[Recorded data]
####

Lemma write_field_io_only chan w bit size v :
  chan = IPU_CHAN0 \/ chan = IPU_CHAN1 -> w = 0 \/ w = 1 -> 0 <= bit < 224 ->
  io_only (P:=P) cp_window (fun _ => True) (ipu_ch_param_write_field cpmem chan w bit size v).
Proof.
  intros Hc Hw Hb. destruct (cp_range Hcp) as [H0 H1]. unfold ipu_ch_param_write_field. cbv zeta.
  assert (0 <= bit / 32 < 7) by (split; [apply Z.div_pos|apply Z.div_lt_upper_bound]; lia).
  assert (Hin : forall b : bool, cp_window b (u32 (cpmem + field_reg chan w bit)) 4 /\
                      cp_window b (u32 (cpmem + field_reg chan w bit + 4)) 4).
  { intros b. unfold field_reg, cp_window, IPU_CHAN0, IPU_CHAN1 in *. rewrite !u32_small by (unfold is_u32; lia). lia. }
  apply io_only_bind; [apply true_stable|by apply io_only_load; [lia|apply Hin]|intros t].
  apply io_only_bind; [apply true_stable|by apply io_only_store; [lia|apply Hin]|intros _]. apply io_only_when.
  apply io_only_bind; [apply true_stable|by apply io_only_load; [lia|apply Hin]|intros t'].
  by apply io_only_store; [lia|apply Hin].
Qed.

Lemma fb_set_format_io_only stride : io_only (P:=P) cp_window (fun _ => True) (fb_set_format cpmem stride).
Proof.
  unfold fb_set_format. cbv zeta.
  repeat (apply io_only_bind; [apply true_stable| |intros _]);
    (apply write_field_io_only; [tauto|tauto|lia]).
Qed.

(** What is restored when the display is released. *)
Lemma restore_params l0 l1 s (p0 p1 : Z -> Z) :
  (forall i, 0 <= i < 16 -> l0 !! Z.to_nat i = Some (p0 i) /\ l1 !! Z.to_nat i = Some (p1 i) /\ is_u32 (p0 i) /\ is_u32 (p1 i)) ->
  wp (for_each (seqZ 0 16) (fun p =>
    v0 <- aget l0 p;; write32 v0 (param_addr cpmem IPU_CHAN0 p);;;
    v1 <- aget l1 p;; write32 v1 (param_addr cpmem IPU_CHAN1 p))) s (fun _ s' =>
    io_step cp_window s s' /\ forall i, 0 <= i < 16 ->
      reg (k_plat s') (param_addr cpmem IPU_CHAN0 i) = p0 i /\ reg (k_plat s') (param_addr cpmem IPU_CHAN1 i) = p1 i).
Proof.
  intros Hl. destruct (cp_range Hcp) as [H0 H1].
  eapply wp_mono; [|apply (wp_for_each (fun done s' => io_step cp_window s s' /\ forall i, i ∈ done ->
      reg (k_plat s') (param_addr cpmem IPU_CHAN0 i) = p0 i /\ reg (k_plat s') (param_addr cpmem IPU_CHAN1 i) = p1 i))].
  - intros [] s' [Hs Hi]. split; [done|]. intros i Hr. apply Hi, elem_of_seqZ. lia.
  - split; [apply io_step_refl|]. by intros i Hi%elem_of_nil.
  - intros done i rest s1 Heq [Hs1 Hd]. apply seqZ_prefix in Heq as [Hi Hb].
    destruct (Hl i ltac:(lia)) as (E0 & E1 & Hu0 & Hu1).
    apply wp_bind. eapply wp_intro; [exact (aget_run _ _ _ _ (proj1 Hi) E0)|].
    apply wp_bind. eapply wp_intro; [by apply write32_run|].
    apply wp_bind. eapply wp_intro; [exact (aget_run _ _ _ _ (proj1 Hi) E1)|].
    eapply wp_intro; [by apply write32_run|].
    cbn [get_platform kernel_platform k_plat set_k_plat set_platform].
    assert (Hu : forall c j, c = IPU_CHAN0 \/ c = IPU_CHAN1 -> 0 <= j < 16 -> u32 (param_addr cpmem c j) = param_addr cpmem c j /\ R (param_addr cpmem c j)).
    { intros c j Hc Hj. rewrite param_addr_word. pose proof (param_word c j Hc Hj).
      split; [by apply cp_u32|by apply (cp_regs Hcp)]. }
    destruct (Hu IPU_CHAN0 i) as [Ua Ra]; [by left|lia|]. destruct (Hu IPU_CHAN1 i) as [Ub Rb]; [by right|lia|].
    split.
    + eapply io_step_trans; [exact Hs1|]. eexists. split; [done|].
      apply io_path_snoc; [|lia|rewrite Ub; unfold cp_window, param_addr, IPU_CHAN1; lia].
      apply io_path_snoc; [constructor|lia|rewrite Ua; unfold cp_window, param_addr, IPU_CHAN0; lia].
    + intros j Hj. assert (Hjr : 0 <= j < 16) by (apply elem_of_snoc in Hj as [Hj| ->]; [specialize (Hb j Hj)|]; lia).
      destruct (Hu IPU_CHAN0 j) as [Uj Rj]; [by left|lia|]. destruct (Hu IPU_CHAN1 j) as [Uk Rk]; [by right|lia|].
      assert (Hx : forall c c' i' (q : P) v, c = IPU_CHAN0 \/ c = IPU_CHAN1 -> c' = IPU_CHAN0 \/ c' = IPU_CHAN1 -> 0 <= i' < 16 ->
        (c, j) <> (c', i') -> reg (io_write 4 (u32 (param_addr cpmem c' i')) v q) (param_addr cpmem c j) = reg q (param_addr cpmem c j)).
      { intros c c' i' q v Hc Hc' Hi' Hne. destruct (Hu c j Hc Hjr) as [U Rr]. destruct (Hu c' i' Hc' Hi') as [U' _].
        apply (reg_write_other R); [by rewrite U|lia|]. rewrite U, U'. unfold param_addr, apart.
        destruct (decide (c = c')) as [->|]; [assert (j <> i') by congruence; lia|unfold IPU_CHAN0, IPU_CHAN1 in *; lia]. }
      destruct (decide (j = i)) as [->|Hne].
      * rewrite Hx, (reg_write_same R), u32_small, (reg_write_same R), u32_small by (rewrite ?Ua, ?Ub; (done || tauto || lia || (intros [=]; done))). done.
      * apply elem_of_snoc in Hj as [Hj|]; [|done]. rewrite !Hx by (tauto || lia || (intros [=]; done)). by apply Hd.
Qed.

Lemma cp_csu_same p p' : io_path cp_window p p' -> csu_same cb p p'.
Proof.
  destruct (cp_csu Hcp) as (H1 & H2 & HR). apply (csu_same_path R cb (conj H1 H2) HR).
  intros a k b n [(i & Hi & ->)| ->] [Ha Hb]; destruct (cp_apart Hcp); unfold apart; lia.
Qed.

(** Releasing the display writes the saved words back, undoes one protection
    of the IPU and removes the region. *)
Lemma fb_release_spec info s (p0 p1 : Z -> Z) :
  fi_buffer info <> 0 -> g_cpmem_vaddr (k_fb s) = cpmem -> csu_base (k_csu s) = cb -> csu_ok s ->
  0 < csl_count (k_csu s) 61 < 2 ^ 31 ->
  (forall i, 0 <= i < 16 -> fi_prev_params_ch0 info !! Z.to_nat i = Some (p0 i) /\
     fi_prev_params_ch1 info !! Z.to_nat i = Some (p1 i) /\ is_u32 (p0 i) /\ is_u32 (p1 i)) ->
  wp (fb_release info) s (fun info' s' => fi_buffer info' = 0 /\ csu_ok s' /\
    csl_count (k_csu s') 61 = csl_count (k_csu s) 61 - 1 /\
    regions (k_emu s') = default (regions (k_emu s))
      (remove_first (Region (g_base_paddr (k_fb s)) 0x400000 FB_EMU_CHECK) (regions (k_emu s))) /\
    forall i, 0 <= i < 16 -> reg (k_plat s') (param_addr cpmem IPU_CHAN0 i) = p0 i /\
                             reg (k_plat s') (param_addr cpmem IPU_CHAN1 i) = p1 i).
Proof.
  intros Hbuf Hfb Hcb Hok Hcnt Hl. unfold fb_release. rewrite (proj2 (Z.eqb_neq _ _)) by done.
  apply wp_bind. unfold get_fb. apply wp_gets. rewrite Hfb. apply wp_bind.
  eapply wp_mono; [|by apply (restore_params _ _ s p0 p1)]. intros [] s1 [(p' & -> & Hpath) Hregs].
  destruct (cp_csu Hcp) as (H1 & H2 & HR).
  assert (Hok1 : csu_ok (set_k_plat p' s)).
  { apply (csu_ok_same s); [done|done|]. rewrite Hcb. by apply cp_csu_same. }
  apply wp_bind. eapply wp_intro.
  { apply (csu_set_csl_run R); cbn; rewrite ?Hcb; [done..|by destruct Hok|intros a Ha; apply HR; by rewrite <- Hcb|unfold MAX_CSL; lia|done]. }
  apply wp_bind, wp_gets. apply wp_bind.
  assert (Hok2 : csu_ok (csu_step 61 false (set_k_plat p' s))).
  { apply (csu_step_ok R); [done|intros a Ha; apply HR; by rewrite <- Hcb|unfold MAX_CSL; lia|]. intros _. cbn. lia. }
  assert (Hreg2 : forall i, 0 <= i < 16 -> forall c, c = IPU_CHAN0 \/ c = IPU_CHAN1 ->
    reg (k_plat (csu_step 61 false (set_k_plat p' s))) (param_addr cpmem c i) = reg p' (param_addr cpmem c i)).
  { intros i Hi c Hc. rewrite !param_addr_word. apply (cp_same_csu (set_k_plat p' s)); [done|unfold MAX_CSL; lia|by apply param_word]. }
  assert (Hcount : csl_count (k_csu (csu_step 61 false (set_k_plat p' s))) 61 = csl_count (k_csu s) 61 - 1).
  { rewrite csu_step_count; [cbn; lia|by destruct Hok|unfold MAX_CSL; lia|lia]. }
  unfold wp at 1. rewrite emu_remove_region_run. set (s2 := csu_step 61 false (set_k_plat p' s)) in *.
  change (k_emu s2) with (k_emu s). change (k_fb s2) with (k_fb s).
  destruct (remove_first _ _) as [rs|] eqn:Erm; apply wp_ret; split_and!; try done.
  - apply (csu_ok_same s2); [done|done|]. apply (csu_same_free R); [change (csu_base (k_csu s2)) with (csu_base (k_csu s)); by rewrite Hcb|].
    intros a Ha. apply HR. by rewrite <- Hcb.
  - intros i Hi. cbn [k_plat set_k_plat]. rewrite !param_addr_word.
    rewrite !(cp_same_free _ (k_plat s2)) by (apply param_word; [tauto|done]). rewrite <- !param_addr_word.
    rewrite !Hreg2 by tauto. by apply Hregs.
  - intros i Hi. rewrite !Hreg2 by tauto. by apply Hregs.
Qed.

####

PROBLEM STATEMENT
A word-for-word copy of the lines above from the one with "fi_prev_params_ch1 info !!" through the one with "apply wp_bind. eapply wp_intro.", inclusive, is the only output wanted.

RESPONSE TO THE EXERCISE
     fi_prev_params_ch1 info !! Z.to_nat i = Some (p1 i) /\ is_u32 (p0 i) /\ is_u32 (p1 i)) ->
  wp (fb_release info) s (fun info' s' => fi_buffer info' = 0 /\ csu_ok s' /\
    csl_count (k_csu s') 61 = csl_count (k_csu s) 61 - 1 /\
    regions (k_emu s') = default (regions (k_emu s))
      (remove_first (Region (g_base_paddr (k_fb s)) 0x400000 FB_EMU_CHECK) (regions (k_emu s))) /\
    forall i, 0 <= i < 16 -> reg (k_plat s') (param_addr cpmem IPU_CHAN0 i) = p0 i /\
                             reg (k_plat s') (param_addr cpmem IPU_CHAN1 i) = p1 i).
Proof.
  intros Hbuf Hfb Hcb Hok Hcnt Hl. unfold fb_release. rewrite (proj2 (Z.eqb_neq _ _)) by done.
  apply wp_bind. unfold get_fb. apply wp_gets. rewrite Hfb. apply wp_bind.
  eapply wp_mono; [|by apply (restore_params _ _ s p0 p1)]. intros [] s1 [(p' & -> & Hpath) Hregs].
  destruct (cp_csu Hcp) as (H1 & H2 & HR).
  assert (Hok1 : csu_ok (set_k_plat p' s)).
  { apply (csu_ok_same s); [done|done|]. rewrite Hcb. by apply cp_csu_same. }
  apply wp_bind. eapply wp_intro.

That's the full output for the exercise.